## [Records for this task]
(* ===== verification/Cursor.v ===== *)
(** Iteration over a store and batches of writes: the interfaces of
    [src/ipfs_lite/face] and the object, the cursor, the batches and the factories
    of [src/ipfs_lite/rocksdb].

    RocksDB's iterators are a parameter, the class [RocksIterators]; on a healthy
    disk ([RocksIteratorsLaws]) an iterator is a position in entries ordered by key,
    which are all that the database had when it was made only if the read options
    restrict nothing ([reads_all]). *)
From stdpp Require Import base numbers countable list gmap strings sorting.
From S2P Require Import Prelude Cid Datastore.

Open Scope Z_scope.

(** ** The interfaces of [face] *)

Class ReadableMap (D : Type) := {
  map_get : bytes → D → outcome rocksdbError bytes;
  map_contains : bytes → D → bool
}.

Class WriteableMap (D : Type) := {
  map_put : bytes → bytes → D → outcome rocksdbError () * D;
  map_remove : bytes → D → outcome rocksdbError () * D
}.

(** A batch of writes to [D]. *)
Class WriteBatch_ (B D : Type) := {
  #[global] batch_writeable :: WriteableMap B;
  batch_commit : B → D → outcome rocksdbError () * D;
  batch_clear : B → B
}.

Class IterableMap (C D : Type) := { map_cursor : D → C }.

Class GenericMap (C D : Type) := {
  #[global] generic_iterable :: IterableMap C D;
  #[global] generic_readable :: ReadableMap D;
  #[global] generic_writeable :: WriteableMap D
}.

Class PersistentMap (C B D : Type) := {
  #[global] persistent_generic :: GenericMap C D;
  #[global] persistent_batch :: WriteBatch_ B D;
  map_batch : D → B
}.


Class MapCursor (C : Type) := {
  seekToFirst : C → C;
  seek : bytes → C → C;
  seekToLast : C → C;
  isValid : C → bool;
  next : C → C;
  prev : C → C;
  key : C → bytes;
  value : C → bytes
}.

(** What a cursor promises: it stands at an index of a sorted list, or nowhere. *)
Definition at_index {A} (l : list A) (i : nat) : option nat := if (i <? length l)%nat then Some i else None.

(** The entries before a key. *)
Definition before (k : bytes) (l : list (bytes * bytes)) : nat :=
  length (filter (λ e : bytes * bytes, bytes_less e.1 k = true) l).

Class MapCursorLaws (C : Type) `{!MapCursor C} := {
  cur_entries : C → list (bytes * bytes);
  cur_position : C → option nat;
  position_inside c i : cur_position c = Some i → (i < length (cur_entries c))%nat;
  seekToFirst_entries c : cur_entries (seekToFirst c) = cur_entries c;
  seekToFirst_position c : cur_position (seekToFirst c) = at_index (cur_entries c) 0;
  seek_entries k c : cur_entries (seek k c) = cur_entries c;
  seek_position k c : cur_position (seek k c) = at_index (cur_entries c) (before k (cur_entries c));
  seekToLast_entries c : cur_entries (seekToLast c) = cur_entries c;
  seekToLast_position c : cur_position (seekToLast c) = at_index (cur_entries c) (pred (length (cur_entries c)));
  isValid_position c : isValid c = bool_decide (is_Some (cur_position c));
  next_entries c i : cur_position c = Some i → cur_entries (next c) = cur_entries c;
  next_position c i : cur_position c = Some i → cur_position (next c) = at_index (cur_entries c) (S i);
  prev_entries c i : cur_position c = Some i → cur_entries (prev c) = cur_entries c;
  prev_position c i : cur_position c = Some i → cur_position (prev c) = match i with O => None | S i => Some i end;
  key_value c i : cur_position c = Some i → cur_entries c !! i = Some (key c, value c)
}.

(** [for ( ...; isValid(); step() )]: the keys and values, with fuel. *)
Fixpoint walk {C} `{!MapCursor C} (fuel : nat) (step : C → C) (c : C) : list (bytes * bytes) :=
  match fuel with
  | O => []
  | S fuel => if isValid c then (key c, value c) :: walk fuel step (step c) else []
  end.

Section cursor_theory.
Context {C : Type} `{!MapCursor C, !MapCursorLaws C}.

Lemma walk_next n : ∀ c i, cur_position c = at_index (cur_entries c) i → (length (cur_entries c) ≤ i + n)%nat →
  walk (S n) next c = drop i (cur_entries c).
Proof.
  induction n as [|n IH]; intros c i Hp Hn; rewrite (eq_refl : walk (S _) next c = if isValid c then (key c, value c) :: walk _ next (next c) else []).
  - rewrite isValid_position, Hp. unfold at_index. destruct (Nat.ltb_spec i (length (cur_entries c))); [lia|].
    by rewrite bool_decide_false, drop_ge by (lia || by intros []).
  - rewrite isValid_position. unfold at_index in Hp. destruct (Nat.ltb_spec i (length (cur_entries c))) as [Hi|Hi].
    + rewrite Hp, bool_decide_true by done. rewrite (IH (next c) (S i)).
      * rewrite (next_entries c i Hp). symmetry. apply drop_S. by apply key_value.
      * by rewrite (next_entries c i Hp), (next_position c i Hp).
      * rewrite (next_entries c i Hp). lia.
    + by rewrite Hp, bool_decide_false, drop_ge by (lia || by intros []).
Qed.

Lemma walk_prev n : ∀ c o, cur_position c = o → (match o with Some i => i < n | None => True end)%nat →
  walk n prev c = match o with Some i => reverse (take (S i) (cur_entries c)) | None => [] end.
Proof.
  induction n as [|n IH]; intros c o Hp Hn.
  - by destruct o; [lia|].
  - rewrite (eq_refl : walk (S _) prev c = if isValid c then (key c, value c) :: walk _ prev (prev c) else []).
    rewrite isValid_position, Hp. destruct o as [i|]; [|by rewrite bool_decide_false by (by intros [])].
    rewrite bool_decide_true by done. rewrite (take_S_r _ _ _ (key_value c i Hp)), reverse_snoc. f_equal.
    rewrite (IH (prev c) _ (prev_position c i Hp)); destruct i as [|i]; [done|by rewrite (prev_entries c _ Hp)|done|lia].
Qed.

End cursor_theory.

(** ** RocksDB's iterators and options *)

Class RocksIterators (DB : Type) `{!RocksDB DB} := {
  ReadOptions : Type;
  WriteOptions : Type;
  Options : Type;
  default_ReadOptions : ReadOptions;
  default_WriteOptions : WriteOptions;
  (** The settings [create] makes in its copy of the options. *)
  configured : Options → Options;
  (** [DB::Open]: the database, when the status is good. *)
  db_Open : Options → string → Status * DB;
  db_Close : DB → Status * DB;
  PathNotFound : Status;
  Iterator : Type;
  NewIterator : ReadOptions → DB → Iterator;
  it_SeekToFirst : Iterator → Iterator;
  it_Seek : bytes → Iterator → Iterator;
  it_SeekToLast : Iterator → Iterator;
  it_Valid : Iterator → bool;
  it_Next : Iterator → Iterator;
  it_Prev : Iterator → Iterator;
  it_key : Iterator → bytes;
  it_value : Iterator → bytes
}.

Section wrapper.
Context {DB : Type} `{!RocksDB DB, !RocksIterators DB}.

(** [options_] is null in an object made from a database. *)
Record rocksdb := mkRocksdb { db_ : DB; ro_ : ReadOptions; wo_ : WriteOptions; options_ : option Options }.

(** The database is opened with the options of the caller, not with [options_].
    [path.data()] is taken for a string that ends in a zero. *)
Definition rocksdb_create (path : string) (options : Options) : outcome rocksdbError rocksdb :=
  let '(status, db) := db_Open options path in
  if ok status then success (mkRocksdb db default_ReadOptions default_WriteOptions (Some (configured options)))
  else failure (error_as_result status).

(** [None]: a null pointer. *)
Definition rocksdb_create_from (db : option DB) : outcome rocksdbError rocksdb :=
  match db with
  | None => failure (error_as_result PathNotFound)
  | Some db => success (mkRocksdb db default_ReadOptions default_WriteOptions None)
  end.

(** [batch()]; the object the batch refers to is an argument of its [commit]. *)
Definition rocksdb_batch (l : rocksdb) : WriteBatch := empty_batch.

(** The operations of [Datastore.v] on the object. *)
Definition on_db {A} (r : A * DB) (l : rocksdb) : A * rocksdb := (r.1, mkRocksdb r.2 (ro_ l) (wo_ l) (options_ l)).

Definition setReadOptions (ro : ReadOptions) (l : rocksdb) : rocksdb := mkRocksdb (db_ l) ro (wo_ l) (options_ l).
Definition setWriteOptions (wo : WriteOptions) (l : rocksdb) : rocksdb := mkRocksdb (db_ l) (ro_ l) wo (options_ l).

(** The value of the empty [error_code]. *)
Definition rocksdb_close (l : rocksdb) : outcome Z () * rocksdb :=
  let '(status, db) := db_Close (db_ l) in
  ((if ok status then success tt else failure 0), mkRocksdb db (ro_ l) (wo_ l) (options_ l)).

(** [rocksdb::Cursor]; slices and buffers are their bytes. *)
Record Cursor := mkCursor { i_ : Iterator }.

## [Assignment]
In the listing above, locate the line containing "isValid_position c : isValid" and the line containing "next_position c i : cur_position". Extract those two lines and every line between them, exactly as written, and only those.

## [The completed task]
  isValid_position c : isValid c = bool_decide (is_Some (cur_position c));
  next_entries c i : cur_position c = Some i → cur_entries (next c) = cur_entries c;
  next_position c i : cur_position c = Some i → cur_position (next c) = at_index (cur_entries c) (S i);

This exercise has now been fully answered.